Friday, April 24, 2009

The lambs are all dead.

Sorry for the dramatic headline, but it's accurate. I've talked a few times about starting slow and experimenting with crops, and that sometimes things don't work out. So this time is one of those.

We had 4 lambs. One of the ewes had a single lamb, the other had triplets. I'm inexperienced with lambs and sheep in general, so I was watching to see when the lambed, but really don't know what to expect, or what is normal.

With pigs, it's pretty normal to lose a pig or two out of a litter -- they're stillborn or die a few hours after being born. So when I found a dead lamb in the pasture the day they were born I chalked it up to that. But I didn't find the lamb until after a pig had found it (I assumed) and all that I found was the head and spine. The rest was gone. But the other three lambs were fine.

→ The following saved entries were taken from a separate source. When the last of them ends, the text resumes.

(** * 1pux-to-csv: the normalization pipeline of [main.py]

    A shallow embedding of the functions of [main.py] that turn the JSON
    tree of a 1PUX export into rows of the six-column CSV schema, and the
    properties of that pipeline.

    Python values are the values [json.load] builds.  A [str] is kept as
    the bytes of its UTF-8 encoding; the operations of the program that
    look at code points ([strip], [len], iteration) decode the bytes.
    Python exceptions are results of the [result] type. *)

From Stdlib Require Import String Ascii List ZArith Bool Lia DecimalString.
Import ListNotations.
Open Scope string_scope.

(** ** Text *)

Definition nl : string := String "010" EmptyString.

(** The separator line [build_notes] joins the blocks with. *)
Definition delimiter : string := nl ++ "---" ++ nl.

Fixpoint bytes (l : list nat) : string :=
  match l with
  | [] => EmptyString
  | n :: r => String (ascii_of_nat n) (bytes r)
  end.

(** A continuation byte of UTF-8, [10xxxxxx]. *)
Definition is_continuation (c : ascii) : bool :=
  (128 <=? nat_of_ascii c)%nat && (nat_of_ascii c <? 192)%nat.

Definition starts_with_continuation (s : string) : bool :=
  match s with
  | EmptyString => false
  | String c _ => is_continuation c
  end.

(** The code points of a [str], each as the string of its bytes: what
    iterating over a Python [str] yields. *)
Fixpoint chars (s : string) : list string :=
  match s with
  | EmptyString => []
  | String c r =>
      match chars r with
      | h :: t =>
          if starts_with_continuation h
          then String c h :: t
          else String c EmptyString :: h :: t
      | [] => [String c EmptyString]
      end
  end.

(** The characters for which [str.isspace] holds: U+0009..U+000D,
    U+001C..U+0020, U+0085, U+00A0, U+1680, U+2000..U+200A, U+2028,
    U+2029, U+202F, U+205F and U+3000. *)
Definition whitespace : list string :=
  map (fun n => bytes [n]) [9; 10; 11; 12; 13; 28; 29; 30; 31; 32]%nat
  ++ [bytes [194; 133]; bytes [194; 160]; bytes [225; 154; 128]]%nat
  ++ map (fun n => bytes [226; 128; n])
         [128; 129; 130; 131; 132; 133; 134; 135; 136; 137; 138;
          168; 169; 175]%nat
  ++ [bytes [226; 129; 159]; bytes [227; 128; 128]]%nat.

Definition is_space (ch : string) : bool :=
  existsb (String.eqb ch) whitespace.

Fixpoint lstrip_chars (l : list string) : list string :=
  match l with
  | [] => []
  | ch :: r => if is_space ch then lstrip_chars r else l
  end.

(** [s.strip()] *)
Definition strip (s : string) : string :=
  String.concat EmptyString
    (rev (lstrip_chars (rev (lstrip_chars (chars s))))).

(** [str(n)] for an [int]. *)
Definition str_of_int (n : Z) : string :=
  NilZero.string_of_int (Z.to_int n).

(** ** Values *)

(** A [float] is kept as what the program can observe of it: whether it
    differs from [0.0], and its [repr]. *)
#[warnings="-register-all"]
Inductive json : Type :=
| JNull
| JBool (b : bool)
| JInt (n : Z)
| JFloat (nonzero : bool) (text : string)
| JStr (s : string)
| JArr (l : list json)
| JObj (kvs : list (string * json)).

(** [d[k]] when [k in d].  The keys of a [dict] built by [json.load] are
    distinct. *)
Fixpoint lookup (k : string) (kvs : list (string * json)) : option json :=
  match kvs with
  | [] => None
  | (k', v) :: r => if String.eqb k k' then Some v else lookup k r
  end.

(** [d.get(k, default)] on the pairs of a [dict]. *)
Definition get_or (d : list (string * json)) (k : string) (default : json)
  : json :=
  match lookup k d with
  | Some v => v
  | None => default
  end.

Definition has_key (k : string) (kvs : list (string * json)) : bool :=
  match lookup k kvs with
  | Some _ => true
  | None => false
  end.

(** [bool(v)] *)
Definition truthy (v : json) : bool :=
  match v with
  | JNull => false
  | JBool b => b
  | JInt n => negb (n =? 0)%Z
  | JFloat nonzero _ => nonzero
  | JStr EmptyString => false
  | JStr _ => true
  | JArr [] => false
  | JArr _ => true
  | JObj [] => false
  | JObj _ => true
  end.

(** [v == s] for a string literal [s]. *)
Definition is_str (v : json) (s : string) : bool :=
  match v with
  | JStr s' => String.eqb s' s
  | _ => false
  end.

(** [v or ''] *)
Definition or_empty (v : json) : json :=
  if truthy v then v else JStr EmptyString.

(** [l.append(x)] *)
Definition append {A : Type} (l : list A) (x : A) : list A := (l ++ [x])%list.

(** ** Exceptions *)

Inductive exn : Type :=
| AttributeError
| TypeError
| KeyError
| IndexError.

Inductive result (A : Type) : Type :=
| Ok (a : A)
| Raise (e : exn).

Arguments Ok {A} a.
Arguments Raise {A} e.

Definition bind {A B : Type} (r : result A) (k : A -> result B) : result B :=
  match r with
  | Ok a => k a
  | Raise e => Raise e
  end.

Notation "'let*' x ':=' e 'in' k" := (bind e (fun x => k))
  (at level 10, x name, e at level 200, k at level 200).

(** ** The operations of Python the program uses *)

(** [x.get(k, default)]: only a [dict] has [get]. *)
Definition py_get (x : json) (k : string) (default : json) : result json :=
  match x with
  | JObj kvs => Ok (get_or kvs k default)
  | _ => Raise AttributeError
  end.

(** [for e in x]: the elements of a [list], the keys of a [dict], the
    characters of a [str]. *)
Definition py_iter (x : json) : result (list json) :=
  match x with
  | JArr l => Ok l
  | JObj kvs => Ok (map (fun kv => JStr (fst kv)) kvs)
  | JStr s => Ok (map JStr (chars s))
  | _ => Raise TypeError
  end.

(** [len(x)] *)
Definition py_len (x : json) : result nat :=
  match x with
  | JArr l => Ok (length l)
  | JObj kvs => Ok (length kvs)
  | JStr s => Ok (length (chars s))
  | _ => Raise TypeError
  end.

(** [x.startswith(p)] *)
Definition py_startswith (x : json) (p : string) : result bool :=
  match x with
  | JStr s => Ok (String.prefix p s)
  | _ => Raise AttributeError
  end.

(** [x.strip()] *)
Definition py_strip (x : json) : result string :=
  match x with
  | JStr s => Ok (strip s)
  | _ => Raise AttributeError
  end.

(** [x[0]]: a [dict] of [json.load] has no key [0]. *)
Definition py_first (x : json) : result json :=
  match x with
  | JArr (e :: _) => Ok e
  | JArr [] => Raise IndexError
  | JStr s =>
      match chars s with
      | ch :: _ => Ok (JStr ch)
      | [] => Raise IndexError
      end
  | JObj _ => Raise KeyError
  | _ => Raise TypeError
  end.

(** [x[1:]]: a [dict] cannot be sliced. *)
Definition py_rest (x : json) : result json :=
  match x with
  | JArr l => Ok (JArr (tl l))
  | JStr s => Ok (JStr (String.concat EmptyString (tl (chars s))))
  | _ => Raise TypeError
  end.

(** The elements of an iterable as strings, for [sep.join]: an element
    that is not a [str] is a [TypeError]. *)
Fixpoint all_str (l : list json) : result (list string) :=
  match l with
  | [] => Ok []
  | JStr s :: r => let* ss := all_str r in Ok (s :: ss)
  | _ :: _ => Raise TypeError
  end.

(** [sep.join(l)] for a list the program built. *)
Definition join_list (sep : string) (l : list json) : result string :=
  let* ss := all_str l in Ok (String.concat sep ss).

(** [sep.join(x)] for a value of the document. *)
Definition py_join (sep : string) (x : json) : result string :=
  let* l := py_iter x in join_list sep l.

(** An instance of [repr] on [str] for strings that hold no quote, no
    backslash and only printable characters. *)
Definition repr_plain (s : string) : string := "'" ++ s ++ "'".

(** ** Rows *)

(** The six columns of the output. *)
Record row : Type := Row {
  Title : json;
  URL : json;
  Username : json;
  Password : json;
  Notes : string;
  OTPAuth : json
}.

(** ** Sample documents *)

Module Examples.

Definition login_field (designation value : string) : json :=
  JObj [("designation", JStr designation); ("value", JStr value)].

(** Scenario 1 of the specification. *)
Definition example_login : json :=
  JObj [("overview", JObj [("title", JStr "Example");
                           ("url", JStr "https://example.com")]);
        ("details", JObj [("loginFields",
                           JArr [login_field "username" "alice";
                                 login_field "password" "p@ss"])])].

I excluded the pigs from that pasture on general principles -- I don't know if a pig will eat a live lamb, but I don't want to find out, either. So having done that, all looked good and I watched for the next day or two. I was a bit concerned about the interactions between the lambs and the cows, afraid the lambs might get stepped on, but it looked ok.

But today all of the lambs were dead. Click on pictures for bigger versions if you want to see more detail.

Small wound on ear; not a serious attempt to eat it, just a bite wound. No tissue missing, just some blood.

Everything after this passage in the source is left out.